╭─ INPUT DATA

(** One observation, confirmed by a curator with no taxon change: one
    species entry, one record, dated by the identification itself. *)
Example run_without_taxon_change :
  (fun out => (fun entry => (speciesName entry,
                               map rec_confirmationDate (observations entry)))
                <$> out.1 !! 100%Z)
    <$> parseDataFiles Sample.getFullYear Sample.getTime Sample.objectMember [[Sample.obsPlain]]
          Sample.curators Sample.ranks =
  Ok (Some (Some "Hemaris diffinis", [Some "2019-04-01T09:00:00Z"])).
Proof. vm_compute. reflexivity. Qed.

(** A swap after an earlier confirmation by the same curator: the record is
    under the new taxon, dated by the earlier confirmation; the old taxon has
    no entry; the ledger records the change under its year. *)
Example run_with_taxon_swap :
  (fun out => ((fun entry => map rec_confirmationDate (observations entry))
                 <$> out.1 !! 200%Z,
               out.1 !! 100%Z,
               ledgerLookup out.2 (Some 2021%Z) "Hemaris diffinis"))
    <$> parseDataFiles Sample.getFullYear Sample.getTime Sample.objectMember
          [[Sample.obsPlain]; [Sample.obsSwap]] Sample.curators Sample.ranks =
  Ok (Some [Some "2019-04-01T09:00:00Z"], None,
      Some {| le_newSpeciesName := "Hemaris thetis"; le_taxonChangeId := 9001%Z |}).
Proof. vm_compute. reflexivity. Qed.

(** A chain of changes back to the curator's first identification: the
    record carries no confirmation date. *)
Example run_with_unset_date :
  (fun out => (fun entry => map rec_confirmationDate (observations entry))
                <$> out.1 !! 200%Z)
    <$> parseDataFiles Sample.getFullYear Sample.getTime Sample.objectMember [[Sample.obsChain]]
          Sample.curators Sample.ranks =
  Ok (Some [None]).
Proof. vm_compute. reflexivity. Qed.

(** * Further properties of the helpers *)

(** ** The taxonomy extractor *)

Lemma getTaxonomy_snoc ancestors a wanted :
  getTaxonomy (ancestors ++ [a]) wanted =
    if bool_decide (indexOf wanted (anc_rank a) ≠ (-1)%Z)
    then <[anc_rank a := anc_name a]> (getTaxonomy ancestors wanted)
    else getTaxonomy ancestors wanted.
Proof. unfold getTaxonomy. by rewrite foldl_app. Qed.

Lemma getTaxonomy_lookup ancestors wanted rank :
  getTaxonomy ancestors wanted !! rank =
    if decide (rank ∈ wanted)
    then anc_name <$> last (filter (fun a => anc_rank a = rank) ancestors)
    else None.
Proof.
  induction ancestors as [|a ancestors IH] using rev_ind.
  - unfold getTaxonomy. cbn. rewrite lookup_empty. by destruct (decide _).
  - rewrite getTaxonomy_snoc, filter_app, last_app.
    rewrite filter_cons, filter_nil.
    case_bool_decide as Hwanted.
    + destruct (decide (anc_rank a = rank)) as [<-|Hne].
      * rewrite lookup_insert_eq. cbn.
        rewrite decide_True; [done|].
        apply dec_stable. intros Hnot. by apply indexOf_absent in Hnot.
      * rewrite lookup_insert_ne by done. by rewrite IH.
    + rewrite IH. apply indexOf_absent in Hwanted.
      destruct (decide (anc_rank a = rank)) as [<-|Hne]; [|done].
      by rewrite !decide_False.
Qed.

(** X1: the projection maps a rank to a name only if the rank is wanted, and
    then to the name of the last ancestor of that rank; ranks that are not
    wanted, or that no ancestor has, are absent.  In particular the
    projection of an empty chain, or for no wanted rank, is empty. *)
Theorem taxonomy_holds_last_ancestor_of_each_wanted_rank
    (ancestors : list INatTaxonAncestor) (wanted : list string) :
  (∀ rank,
     getTaxonomy ancestors wanted !! rank =
       if decide (rank ∈ wanted)
       then anc_name <$> last (filter (fun a => anc_rank a = rank) ancestors)
       else None)
  ∧ (∀ rank name,
       getTaxonomy ancestors wanted !! rank = Some name →
       rank ∈ wanted
       ∧ ∃ a, a ∈ ancestors ∧ anc_rank a = rank ∧ anc_name a = name)
  ∧ getTaxonomy [] wanted = ∅
  ∧ getTaxonomy ancestors [] = ∅.
Proof.
  split; [apply getTaxonomy_lookup|]. split; [|split].
  - intros rank name. rewrite getTaxonomy_lookup.
    destruct (decide (rank ∈ wanted)) as [Hin|]; [|done].
    intros Hlast. split; [done|].
    destruct (last (filter _ ancestors)) as [a|] eqn:Hfilter; [|done].
    injection Hlast as <-. exists a.
    apply last_Some in Hfilter as [l' Hl'].
    assert (Ha : a ∈ filter (fun a => anc_rank a = rank) ancestors).
    { rewrite Hl'. apply elem_of_app. right. apply list_elem_of_here. }
    apply list_elem_of_filter in Ha as [? ?]. done.
  - done.
  - apply map_eq. intros rank. rewrite getTaxonomy_lookup, lookup_empty.
    rewrite decide_False; [done | apply not_elem_of_nil].
Qed.

(** X2: the projection of a chain made of two parts is the projection of the
    second part, completed by that of the first for the ranks the second
    does not have. *)
Theorem taxonomy_of_appended_chains
    (ancestors1 ancestors2 : list INatTaxonAncestor) (wanted : list string) :
  getTaxonomy (ancestors1 ++ ancestors2) wanted =
    getTaxonomy ancestors2 wanted ∪ getTaxonomy ancestors1 wanted.
Proof.
  apply map_eq. intros rank.
  rewrite lookup_union, !getTaxonomy_lookup, filter_app, last_app.
  destruct (decide (rank ∈ wanted)); [|done].
  destruct (last (filter _ ancestors2)); cbn; [|by destruct (last _)].
  by destruct (last _).
Qed.

(** ** Deduplication *)

Lemma dedupFirstSeen_NoDup_id seen l :
  NoDup l → (∀ x, x ∈ l → x ∉ seen) → dedupFirstSeen seen l = l.
Proof.
  intros Hnodup. revert seen.
  induction Hnodup as [|x l Hx _ IH]; intros seen Hseen; [done|].
  cbn [dedupFirstSeen].
  rewrite decide_False by (apply Hseen, list_elem_of_here).
  f_equal. apply IH. intros y Hy.
  rewrite elem_of_app, list_elem_of_singleton. intros [?| ->]; [|done].
  by apply (Hseen y); [apply list_elem_of_further|].
Qed.

(** X3: a list is left as it is by [getUniqueItems] exactly when it has no
    duplicate; so deduplicating twice is deduplicating once; and the result
    is never longer than the input. *)
Theorem getUniqueItems_fixes_duplicate_free_lists (arr : list Z) :
  (getUniqueItems arr = arr ↔ NoDup arr)
  ∧ getUniqueItems (getUniqueItems arr) = getUniqueItems arr
  ∧ length (getUniqueItems arr) ≤ length arr.
Proof.
  assert (Hfix : ∀ l, NoDup l → getUniqueItems l = l).
  { intros l Hl. rewrite getUniqueItems_firstSeen.
    apply dedupFirstSeen_NoDup_id; [done|]. intros x _. apply not_elem_of_nil. }
  split; [|split].
  - split; [|apply Hfix]. intros <-.
    rewrite getUniqueItems_firstSeen. apply dedupFirstSeen_NoDup.
  - apply Hfix. rewrite getUniqueItems_firstSeen. apply dedupFirstSeen_NoDup.
  - apply sublist_length. rewrite getUniqueItems_firstSeen.
    apply dedupFirstSeen_sublist.
Qed.

(** ** The resolver, once more *)

Lemma curatorHistory_elem_of obs target n ident :
  ident ∈ curatorHistory obs target n ↔
  ∃ j, j < n ∧ identifications obs !! j = Some ident ∧ login (user ident) = target.
Proof.
  unfold curatorHistory.
  rewrite list_elem_of_filter, elem_of_reverse, elem_of_take. split.
  - intros [Hlogin (j & Hj & Hlt)]. by exists j.
  - intros (j & Hlt & Hj & Hlogin). split; [done|]. by exists j.
Qed.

╰─

Filter the entries and copy each line with "Hlast".

    intros Hlast. split; [done|].
    injection Hlast as <-. exists a.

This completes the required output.